ウイルスベクターを用いた非侵襲的な霊長類脳への遺伝子導入技術の開発

キーワード

ウイルスベクター、経頭蓋集束超音波照射、脳、遺伝子導入、霊長類

共同研究機関

HM CINAC

研究背景および目的

本研究プロジェクトでは、新規ウイルスベクターとベクターデリバリーシステムの開発により、非侵襲的な霊長類脳への遺伝子導入を実現し、その技術を実用的なレベルで確立することを目的とする。そのため、ウイルスベクターの静脈内投与と、マイクロバブルおよび経頭蓋集束超音波照射(tFUS)を利用した遺伝子導入手法により、ヒトに近縁なマカクザルにおいて非侵襲的かつ特定の脳部位に選択的に外来遺伝子を導入する先端技術を開発する。

成果の要約

新規に開発したウイルスベクターが、静脈内投与により全脳レベルで神経細胞への高い遺伝子導入効率を示すことを検証するとともに、経頭蓋集束超音波照射を利用して特定の脳部位に選択的に外来遺伝子を導入する手法の開発に成功した。本研究成果は、精神・神経疾患に関わる遺伝子改変霊長類モデルの作出、および非侵襲的遺伝子治療技術の開発に資する。

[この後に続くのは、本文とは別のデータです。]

(* ===== verification/P2p.v ===== *)
(** * The peer-to-peer service of a seed

    Models [pkg/p2p]: its key in the store, the listeners and seeds from flags and
    network parameters, and [Run] up to the announcement that it is ready.  The
    key type of libp2p is a parameter, and so is what its constructors answer. *)

From S2P Require Import Opts.
From S2P Require Export Storage.

Class P2pKeys := {
  P2pKey : Type;
  (** [PrivKey.Raw] *)
  Raw_key : P2pKey → bytes + error;
  (** [crypto.UnmarshalSecp256k1PrivateKey] *)
  Unmarshal_key : bytes → P2pKey + error;
}.

Definition storeKeyKey : string := "p2p-key".
Definition listenFlag : string := "p2p-listen".
Definition connectFlag : string := "p2p-connect".

(** [multiaddr.StringCast] panics where [NewMultiaddr] fails. *)
Definition CastFailed : panic := PMsg "multiaddr failed to parse".
Definition InvalidMultiaddr : panic := PMsg "Not a valid multiaddress.".
Definition NoDatabase : panic := PMsg "could not open database".

Section P2p.
Context `{Crypto, Addresses, Base58, P2pKeys}.

Record P2p := MkP2p {
  privKey : option P2pKey;
  p2pHost : option Host;
  seedAddresses : list Multiaddr;
  listenAddresses : list Multiaddr;
  netParams : option NetParams;
  p_startupErrors : chan error;
  p_isReadyChan : chan bool;
}.

Definition P2p0 : P2p := MkP2p None None [] [] None (make 32) (make 1).

Definition with_privKey (k : option P2pKey) (p : P2p) : P2p :=
  MkP2p k (p2pHost p) (seedAddresses p) (listenAddresses p) (netParams p) (p_startupErrors p) (p_isReadyChan p).
Definition with_p2pHost (h : option Host) (p : P2p) : P2p :=
  MkP2p (privKey p) h (seedAddresses p) (listenAddresses p) (netParams p) (p_startupErrors p) (p_isReadyChan p).
Definition with_seeds (l : list Multiaddr) (p : P2p) : P2p :=
  MkP2p (privKey p) (p2pHost p) l (listenAddresses p) (netParams p) (p_startupErrors p) (p_isReadyChan p).
Definition with_listeners (l : list Multiaddr) (p : P2p) : P2p :=
  MkP2p (privKey p) (p2pHost p) (seedAddresses p) l (netParams p) (p_startupErrors p) (p_isReadyChan p).
Definition with_params (n : option NetParams) (p : P2p) : P2p :=
  MkP2p (privKey p) (p2pHost p) (seedAddresses p) (listenAddresses p) n (p_startupErrors p) (p_isReadyChan p).
Definition with_p_ready (c : chan bool) (p : P2p) : P2p :=
  MkP2p (privKey p) (p2pHost p) (seedAddresses p) (listenAddresses p) (netParams p) (p_startupErrors p) c.
Definition with_p_errors (c : chan error) (p : P2p) : P2p :=
  MkP2p (privKey p) (p2pHost p) (seedAddresses p) (listenAddresses p) (netParams p) c (p_isReadyChan p).

Definition NewMultiAddr (addr : string) : Out Multiaddr :=
  match NewMultiaddr addr with inl m => Ret m | inr _ => Panic InvalidMultiaddr end.

Definition Base58Encode (priv : P2pKey) : string * option error :=
  match Raw_key priv with
  | inl raw => (b58Encode raw, None)
  | inr e => (b58Encode [], Some e)
  end.
(** The error of reading the key is thrown away. *)
Definition Base58Decode (key : string) : option P2pKey * option error :=
  match Unmarshal_key (b58Decode key) with inl k => (Some k, None) | inr _ => (None, None) end.

Definition StringCast (s : string) : Out Multiaddr :=
  match NewMultiaddr s with inl m => Ret m | inr _ => Panic CastFailed end.

Fixpoint casts (l : list string) : Out (list Multiaddr) :=
  match l with
  | [] => mret []
  | s :: l => m ← StringCast s; ms ← casts l; mret (m :: ms)
  end.

(** [item.ValueCopy(keyBytes)]: into the 32 bytes when they are enough. *)
Definition ValueCopy (val keyBytes : bytes) : bytes :=
  if bool_decide (length val ≤ length keyBytes)%nat then overlay 0 val keyBytes else keyBytes.

(** [gen] is what [GenerateKeyPair] answers. *)
Definition configureKey (gen : P2pKey + error) (s : Stg) (content : BadgerDB) (p : P2p) : Out (BadgerDB * P2p) :=
  r ← Txn s (λ _, txn_Get storeKeyKey content);
  let keyBytes := replicate 32 x00 in
  let unmarshal (b : bytes) :=
    match Unmarshal_key b with inl k => with_privKey (Some k) p | inr _ => with_privKey None p end in
  match r with
  | inl val => Ret (content, unmarshal (ValueCopy val keyBytes))
  | inr e =>
      if bool_decide (e = ErrKeyNotFound) then
        match gen with
        | inr _ => Ret (content, with_privKey None p)
        | inl k =>
            let p := with_privKey (Some k) p in
            match Raw_key k with
            | inr _ => Ret (content, p)
            | inl keyBytes => Ret (MkBadger (<[storeKeyKey := keyBytes]> (entries content)) (failing content), p)
            end
        end
      else Ret (content, unmarshal keyBytes)
  end.

Definition configureListeners (v : Viper) (p : P2p) : Out P2p :=
  if bool_decide (GetStringSlice listenFlag v = []) then Ret p
  else ms ← casts (GetStringSlice listenFlag v); Ret (with_listeners (listenAddresses p ++ ms) p).

Definition configureSeeds (v : Viper) (p : P2p) : Out P2p :=
  if bool_decide (GetStringSlice connectFlag v ≠ []) then
    ms ← casts (GetStringSlice connectFlag v); Ret (with_seeds (seedAddresses p ++ ms) p)
  else
    n ← SelectNetworkParams (GetString "network" v);
    let '(seeds, err) := ParseSeedMultiAddresses n in
    let p := with_seeds seeds (with_params (Some n) p) in
    match err with
    | Some _ => Ret p
    | None => ms ← casts (GetStringSlice "seed" v); Ret (with_seeds (seedAddresses p ++ ms) p)
    end.

Definition p2p_configure (gen : P2pKey + error) (v : Viper) (s : Stg) (content : BadgerDB) (p : P2p) : Out (BadgerDB * P2p) :=
  '(content, p) ← configureKey gen s content p;
  p ← configureListeners v p;
  p ← configureSeeds v p;
  Ret (content, p).

(** What libp2p and the datastore answer. *)
Record Starts := MkStarts {
  GenerateKeyPair : P2pKey + error;
  NewDatastore : string → bytes → unit + error;
  NewHost : Host + error;
  NewDHT_ : list Multiaddr → option error;
  secret : bytes;                        (* 32 random bytes *)
}.

(** [Run] up to the announcement: whether it gets there.  The error of the listener is
    not looked at, but its host is used. *)
Definition p2p_Run (a : Starts) (v : Viper) (s : Stg) (content : BadgerDB) (p : P2p) : Out (bool * (BadgerDB * P2p)) :=
  '(content, p) ← p2p_configure (GenerateKeyPair a) v s content p;
  n ← SelectNetworkParams (GetString "network" v);
  let p := with_params (Some n) p in
  match privKey p with
  | None => Panic PNil
  | Some k =>
      match Raw_key k with
      | inr _ => Ret (false, (content, p))
      | inl _ =>
          '(store, _) ← Transport.BadgerStore (GetString "data-dir" v) (Some (secret a)) (NewDatastore a);
          match store with
          | None => Panic NoDatabase
          | Some _ =>
              let '(setup, _) := NewListener (GetSeedsMultiAddrStrings n) (MaString <$> listenAddresses p) (NewHost a) (NewDHT_ a) in
              match hosted setup with
              | None => Panic PNil
              | Some h => Ret (true, (content, with_p2pHost (Some h) p))
              end
          end
      end
  end.
End P2p.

また、プロジェクトマネジャー型研究リーダーの輩出についても一定の成果を上げることができた。

今後の展望

今後は、経頭蓋集束超音波照射による脳組織への損傷を抑制するとともに、ターゲットニューロン群へのより効果的かつ効率的な外来遺伝子導入技術を確立するため、ベクターデリバリーシステムの最適化を検討し、早期の論文化を目指す。

関連写真・図

新規ウイルスベクターの静脈内投与による新生児サル脳への遺伝子導入
ウイルスベクターの静脈内投与とtFUSを併用した成体サル脳への遺伝子導入

代表者情報

高田昌彦

代表者氏名:高田昌彦
所属部局名:霊長類研究所
自己紹介:京都大学医学博士。カナダや米国で研究生活を送ったのち、京都大学大学院医学研究科、東京都神経科学総合研究所(現東京都医学総合研究所)を経て、2009年より京都大学霊長類研究所教授。専門は大脳皮質―大脳基底核連関、パーキンソン病。座右の銘は乾坤一擲。